In this light, I have challenged myself with my inside thoughts. These words are not formulated by ad writers or radio announcers. They are streams of consciousness that go on and on in the privacy of my head. They are so easy to ignore as they are common, everyday occurrences I have listened to for approximately 18,000 days of my life. What I discovered was even though I ignore these opinions flying around, I am listening and buying into their message, messages demeaning me, warning me and bullying me.
When I first met my wife Thea almost 15 years ago, I learned about this tiny silver hammer she carried with her everywhere. She found it in a box of See’s toffee brittle candy, as a gimmick designed to break up the brittle. As Thea practiced mindfulness harnessing the stream of consciousness going through her head, the hammer was a reminder to stop it, change it and be nice to herself. It worked!
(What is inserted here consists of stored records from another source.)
(* ===== verification/Notifications.v ===== *)
(** * Notifications ([notifications.go])

    The engine's subscribers: channels with a buffer each.  Publishing never waits: a
    channel whose buffer is full misses the notification.  What a subscriber receives is
    in the order of publication, and complete as long as its buffer suffices. *)
From S2P Require Import Prelude.

(** ** State and operations *)

Record Notification := mkNotification { nt_Method : string; nt_GID : string; nt_Time : Z }.

(** A channel: its buffer, what it holds, and whether it is closed. *)
Record channel := mkChannel { ch_cap : nat; ch_queue : list Notification; ch_closed : bool }.

(** The channels made so far, which their receivers keep, and those subscribed. *)
Record Hub := mkHub { hb_channels : gmap nat channel; hb_subscribers : gset nat }.
#[global] Instance eta_Hub : Eta Hub := fun h => mkHub (hb_channels h) (hb_subscribers h).

Definition noHub : Hub := mkHub ∅ ∅.

Definition maxNotificationBuffer : Z := 4096.

Definition bufferSize (buffer : Z) : nat :=
  Z.to_nat (if buffer <=? 0 then 32 else if maxNotificationBuffer <? buffer then maxNotificationBuffer else buffer).

(** [Subscribe]: the new channel is [c]; on an engine that has shut down it is closed. *)
Definition Subscribe (c : nat) (buffer : Z) (done : bool) (h : Hub) : Hub :=
  let ch := mkChannel (bufferSize buffer) [] done in
  let h := h <| hb_channels ::= <[c := ch]> |> in
  if done then h else h <| hb_subscribers ::= fun subs => subs ∪ {[c]} |>.

Definition closeChannel (ch : channel) : channel := mkChannel (ch_cap ch) (ch_queue ch) true.

(** The [cancel] function of a subscription. *)
Definition cancelSubscription (c : nat) (h : Hub) : Hub :=
  if bool_decide (c ∈ hb_subscribers h) then
    mkHub (alter closeChannel c (hb_channels h)) (hb_subscribers h ∖ {[c]})
  else h.

Definition closeSubscribers (h : Hub) : Hub :=
  mkHub (map_imap (fun c ch => Some (if bool_decide (c ∈ hb_subscribers h) then closeChannel ch else ch)) (hb_channels h)) ∅.

(** A send that does not wait. *)
Definition offer (n : Notification) (ch : channel) : channel :=
  if (length (ch_queue ch) <? ch_cap ch)%nat then mkChannel (ch_cap ch) (ch_queue ch ++ [n]) (ch_closed ch) else ch.

Definition notify (n : Notification) (h : Hub) : Hub :=
  h <| hb_channels ::= map_imap (fun c ch => Some (if bool_decide (c ∈ hb_subscribers h) then offer n ch else ch)) |>.

(** A receive: the next notification, if there is one. *)
Definition receiveFrom (c : nat) (h : Hub) : option (Notification * Hub) :=
  match hb_channels h !! c with
  | Some (mkChannel cap (n :: rest) closed) => Some (n, h <| hb_channels ::= <[c := mkChannel cap rest closed]> |>)
  | _ => None
  end.

(** The channel is closed and empty: its receiver ends. *)
Definition drained (c : nat) (h : Hub) : bool :=
  match hb_channels h !! c with Some ch => ch_closed ch && bool_decide (ch_queue ch = []) | None => false end.

(** ** Histories *)

Inductive hubEvent :=
| HubSubscribe (c : nat) (buffer : Z) (done : bool)
| HubCancel (c : nat)
| HubCloseAll
| HubNotify (n : Notification)
| HubReceive (c : nat).

(** The hub and what each receiver has received. *)
Record HubRun := mkHubRun { hr_hub : Hub; hr_received : gmap nat (list Notification) }.

Definition hubStep (ev : hubEvent) (r : HubRun) : HubRun :=
  let '(mkHubRun h got) := r in
  match ev with
  | HubSubscribe c buffer done => mkHubRun (Subscribe c buffer done h) got
  | HubCancel c => mkHubRun (cancelSubscription c h) got
  | HubCloseAll => mkHubRun (closeSubscribers h) got
  | HubNotify n => mkHubRun (notify n h) got
  | HubReceive c =>
      match receiveFrom c h with
      | Some (n, h) => mkHubRun h (<[c := default [] (got !! c) ++ [n]]> got)
      | None => r
      end
  end.

Definition hubRun (evs : list hubEvent) (r : HubRun) : HubRun := foldl (fun r ev => hubStep ev r) r evs.

(** What is published while [c] is subscribed: [subscribed] says whether it is at the
    start. *)
Fixpoint publishedTo (c : nat) (subscribed : bool) (evs : list hubEvent) : list Notification :=
  match evs with
  | [] => []
  | HubNotify n :: rest => (if subscribed then [n] else []) ++ publishedTo c subscribed rest
  | HubCancel c' :: rest => publishedTo c (subscribed && negb (c' =? c)%nat) rest
  | HubCloseAll :: rest => publishedTo c false rest
  | (HubSubscribe _ _ _ | HubReceive _) :: rest => publishedTo c subscribed rest
  end.

(** ** Lemmas: one channel under each event *)

#[local] Arguments Nat.ltb : simpl never.

Definition received (c : nat) (r : HubRun) : list Notification := default [] (hr_received r !! c).
Definition subscribed (c : nat) (h : Hub) : bool := bool_decide (c ∈ hb_subscribers h).

(** No other channel takes the identity of [c]. *)
Definition not_renewed (c : nat) (ev : hubEvent) : Prop := match ev with HubSubscribe c' _ _ => c' <> c | _ => True end.

(** What one event adds to the channel of [c]. *)
Definition addedTo (c : nat) (ev : hubEvent) (h : Hub) (ch : channel) : list Notification :=
  match ev with
  | HubNotify n => if subscribed c h && (length (ch_queue ch) <? ch_cap ch)%nat then [n] else []
  | _ => []
  end.

Lemma hub_step_channel (c : nat) (ev : hubEvent) (r : HubRun) (ch : channel) :
  not_renewed c ev -> hb_channels (hr_hub r) !! c = Some ch ->
  exists ch', hb_channels (hr_hub (hubStep ev r)) !! c = Some ch' /\ ch_cap ch' = ch_cap ch
    /\ received c (hubStep ev r) ++ ch_queue ch' = received c r ++ ch_queue ch ++ addedTo c ev (hr_hub r) ch
    /\ subscribed c (hr_hub (hubStep ev r))
       = match ev with HubCancel c' => subscribed c (hr_hub r) && negb (c' =? c)%nat | HubCloseAll => false
                     | _ => subscribed c (hr_hub r) end.
Proof.
  destruct r as [[chans subs] got]. unfold received, subscribed. cbn [hr_hub hr_received hb_channels hb_subscribers].
  intros Hn Hc. destruct ev as [c' buffer done|c'| |n|c']; cbn [hubStep hr_hub hr_received addedTo not_renewed] in *; rewrite ?app_nil_r.
  - exists ch. unfold Subscribe. destruct done; cbn; rewrite lookup_insert_ne by done; split_and!; try done.
    apply bool_decide_ext. set_solver.
  - unfold cancelSubscription. cbn [hb_subscribers hb_channels]. destruct (bool_decide_reflect (c' ∈ subs)) as [Hs|Hs].
    + cbn. destruct (Nat.eqb_spec c' c) as [->|Hne].
      * rewrite lookup_alter_eq, Hc. exists (closeChannel ch). split_and!; try done. rewrite andb_false_r. apply bool_decide_eq_false. set_solver.
      * rewrite lookup_alter_ne by done. exists ch. split_and!; try done. rewrite andb_true_r. apply bool_decide_ext. set_solver.
    + exists ch. split_and!; try done. cbn. destruct (Nat.eqb_spec c' c) as [->|]; [|by rewrite andb_true_r].
      rewrite andb_false_r. by apply bool_decide_eq_false.
  - cbn. rewrite map_lookup_imap, Hc. cbn. eexists. split; [done|]. split_and!; [by destruct (bool_decide _)..|].
    apply bool_decide_eq_false. set_solver.
  - cbn. rewrite map_lookup_imap, Hc. cbn. eexists. split; [done|]. unfold offer, subscribed. cbn.
    destruct (bool_decide (c ∈ subs)), (Nat.ltb (length (ch_queue ch)) (ch_cap ch)); cbn; rewrite ?app_nil_r; split_and!; done.
  - unfold receiveFrom. cbn [hb_channels]. destruct (decide (c' = c)) as [->|Hne].
    + rewrite Hc. destruct ch as [cap [|n rest] closed]; [by exists (mkChannel cap [] closed)|].
      exists (mkChannel cap rest closed). cbn. rewrite !lookup_insert_eq. cbn. split_and!; try done. by rewrite <- app_assoc.
    + exists ch. destruct (chans !! c') as [[cap [|n rest] closed]|]; cbn; try done.
      rewrite !lookup_insert_ne by done. done.
Qed.

Lemma published_step (c : nat) (b : bool) (ev : hubEvent) (rest : list hubEvent) :
  publishedTo c b (ev :: rest)
  = match ev with HubNotify n => if b then [n] else [] | _ => [] end
    ++ publishedTo c (match ev with HubCancel c' => b && negb (c' =? c)%nat | HubCloseAll => false | _ => b end) rest.
Proof. by destruct ev. Qed.

Lemma hub_delivery (c : nat) (evs : list hubEvent) (r : HubRun) (ch : channel) :
  Forall (not_renewed c) evs -> hb_channels (hr_hub r) !! c = Some ch ->
  exists ch' l, hb_channels (hr_hub (hubRun evs r)) !! c = Some ch'
    /\ received c (hubRun evs r) ++ ch_queue ch' = received c r ++ ch_queue ch ++ l
    /\ l `sublist_of` publishedTo c (subscribed c (hr_hub r)) evs
    /\ ((forall before after, evs = before ++ after ->
           (length (received c r ++ ch_queue ch) + length (publishedTo c (subscribed c (hr_hub r)) before)
            <= ch_cap ch + length (received c (hubRun before r)))%nat) ->
        l = publishedTo c (subscribed c (hr_hub r)) evs).
Proof.
  revert r ch. induction evs as [|ev evs IH]; intros r ch Hf Hc.
  { exists ch, []. rewrite app_nil_r. split_and!; done. }
  apply Forall_cons in Hf as [Hev Hf]. destruct (hub_step_channel c ev r ch Hev Hc) as (ch1 & Hc1 & Hcap & Hq & Hs).
  destruct (IH _ _ Hf Hc1) as (ch' & l & Hc' & Hq' & Hl & Hall). rewrite Hs in *. rewrite published_step.
  change (hubRun (ev :: evs) r) with (hubRun evs (hubStep ev r)).
  exists ch', (addedTo c ev (hr_hub r) ch ++ l). split_and!; [done|by rewrite Hq', app_assoc, Hq, <- !app_assoc| |].
  - apply sublist_app; [|done]. destruct ev as [| | |n|]; try done. cbn. destruct (subscribed c (hr_hub r)); [|done]. cbn.
    destruct (_ <? _)%nat; [done|apply sublist_nil_l].
  - intros Hroom.
    assert (addedTo c ev (hr_hub r) ch = match ev with HubNotify n => if subscribed c (hr_hub r) then [n] else [] | _ => [] end) as Hadd.
    { destruct ev as [| | |n|]; try done. cbn. destruct (subscribed c (hr_hub r)) eqn:Es; [|done]. cbn.
      destruct (Nat.ltb_spec (length (ch_queue ch)) (ch_cap ch)); [done|].
      specialize (Hroom [HubNotify n] evs eq_refl). rewrite published_step, !length_app in Hroom. cbn in Hroom.
      assert (received c (hubStep (HubNotify n) r) = received c r) as E by by destruct r. rewrite E in Hroom. lia. }
    rewrite Hadd. f_equal. apply Hall. intros before after ->.
    specialize (Hroom (ev :: before) after eq_refl). rewrite published_step in Hroom.
    change (hubRun (ev :: before) r) with (hubRun before (hubStep ev r)) in Hroom.
    rewrite Hcap, Hq, Hadd. rewrite !length_app in *. lia.
Qed.

(** C39: a subscriber receives notifications in the order of their publication: what it
    has received and what waits in its channel are a subsequence of what was published
    while it was subscribed, and nothing is missing if it was never more than its buffer
    behind. *)
Theorem notifications_in_order (c : nat) (buffer : Z) (evs : list hubEvent) (h : Hub) (got : gmap nat (list Notification)) :
  got !! c = None -> Forall (not_renewed c) evs ->
  let r := hubRun evs (mkHubRun (Subscribe c buffer false h) got) in
  exists ch, hb_channels (hr_hub r) !! c = Some ch
    /\ (received c r ++ ch_queue ch) `sublist_of` publishedTo c true evs
    /\ ((forall before after, evs = before ++ after ->
           (length (publishedTo c true before)
            <= bufferSize buffer + length (received c (hubRun before (mkHubRun (Subscribe c buffer false h) got))))%nat) ->
        received c r ++ ch_queue ch = publishedTo c true evs).
Proof.
  cbv zeta. intros Hgot Hf. set (r0 := mkHubRun (Subscribe c buffer false h) got).
  assert (hb_channels (hr_hub r0) !! c = Some (mkChannel (bufferSize buffer) [] false)) as Hc by (cbn; apply lookup_insert_eq).
  assert (subscribed c (hr_hub r0) = true) as Hs by (apply bool_decide_eq_true; cbn; set_solver).
  assert (received c r0 = []) as Hr by (unfold received; cbn [r0 hr_received]; by rewrite Hgot).
  destruct (hub_delivery c evs r0 _ Hf Hc) as (ch & l & Hc' & Hq & Hl & Hall). rewrite Hs, Hr in *. cbn in Hq.
  exists ch. rewrite Hq. split_and!; [done|done|]. intros Hroom. apply Hall. intros before after E. cbn [app length]. by apply (Hroom before after).
Qed.

Lemma notifications_in_order_witness :
  let n k := mkNotification "aria2.onDownloadStart" "g" k in
  let evs := [HubNotify (n 1); HubSubscribe 8 0 false; HubReceive 7; HubNotify (n 2); HubCancel 7; HubNotify (n 3); HubReceive 7] in
  received 7 (hubRun evs (mkHubRun (Subscribe 7 1 false noHub) ∅)) = [n 1; n 2].
Proof.
  cbv zeta. set (n := fun k => mkNotification "aria2.onDownloadStart" "g" k).
  set (evs := [HubNotify (n 1); HubSubscribe 8 0 false; HubReceive 7; HubNotify (n 2); HubCancel 7; HubNotify (n 3); HubReceive 7]).
  assert (Forall (not_renewed 7) evs) as Hf by (repeat constructor; discriminate).
  destruct (notifications_in_order 7 1 evs noHub ∅ (lookup_empty 7%nat) Hf) as (ch & Hc & _ & T).
  vm_compute in Hc. injection Hc as <-. rewrite app_nil_r in T. apply T.
  intros before after E. assert (before = take (length before) evs) as -> by (rewrite E, take_app_length; reflexivity).
  assert (length before <= 7)%nat as Hk by (apply (f_equal (@length _)) in E; rewrite length_app in E; cbn in E; lia).
  revert Hk. generalize (length before) as k. clear. intros k Hk. do 8 (destruct k as [|k]; [vm_compute; lia|]). lia.
Defined.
I know I respond to tender, gentle communication rather than abusive, insulting put downs. I respond to a loving presence rather than a strict and stern presence commanding me to comply. I encourage you to listen inwardly to how you are treating yourself. You have a right to be treated with tenderness, kindness and respect. You have a right to relax your shoulders and allow calmness into your inner world of thought. There’s enough going on in our outside world. We create beautiful places where we reside physically. We also have the ability to do the same with our inner world.
Participants’ reflections:
You are speaking to what’s in my head. I am having a tough time. I could hear my bullying language last night. It was hard to say affirmations.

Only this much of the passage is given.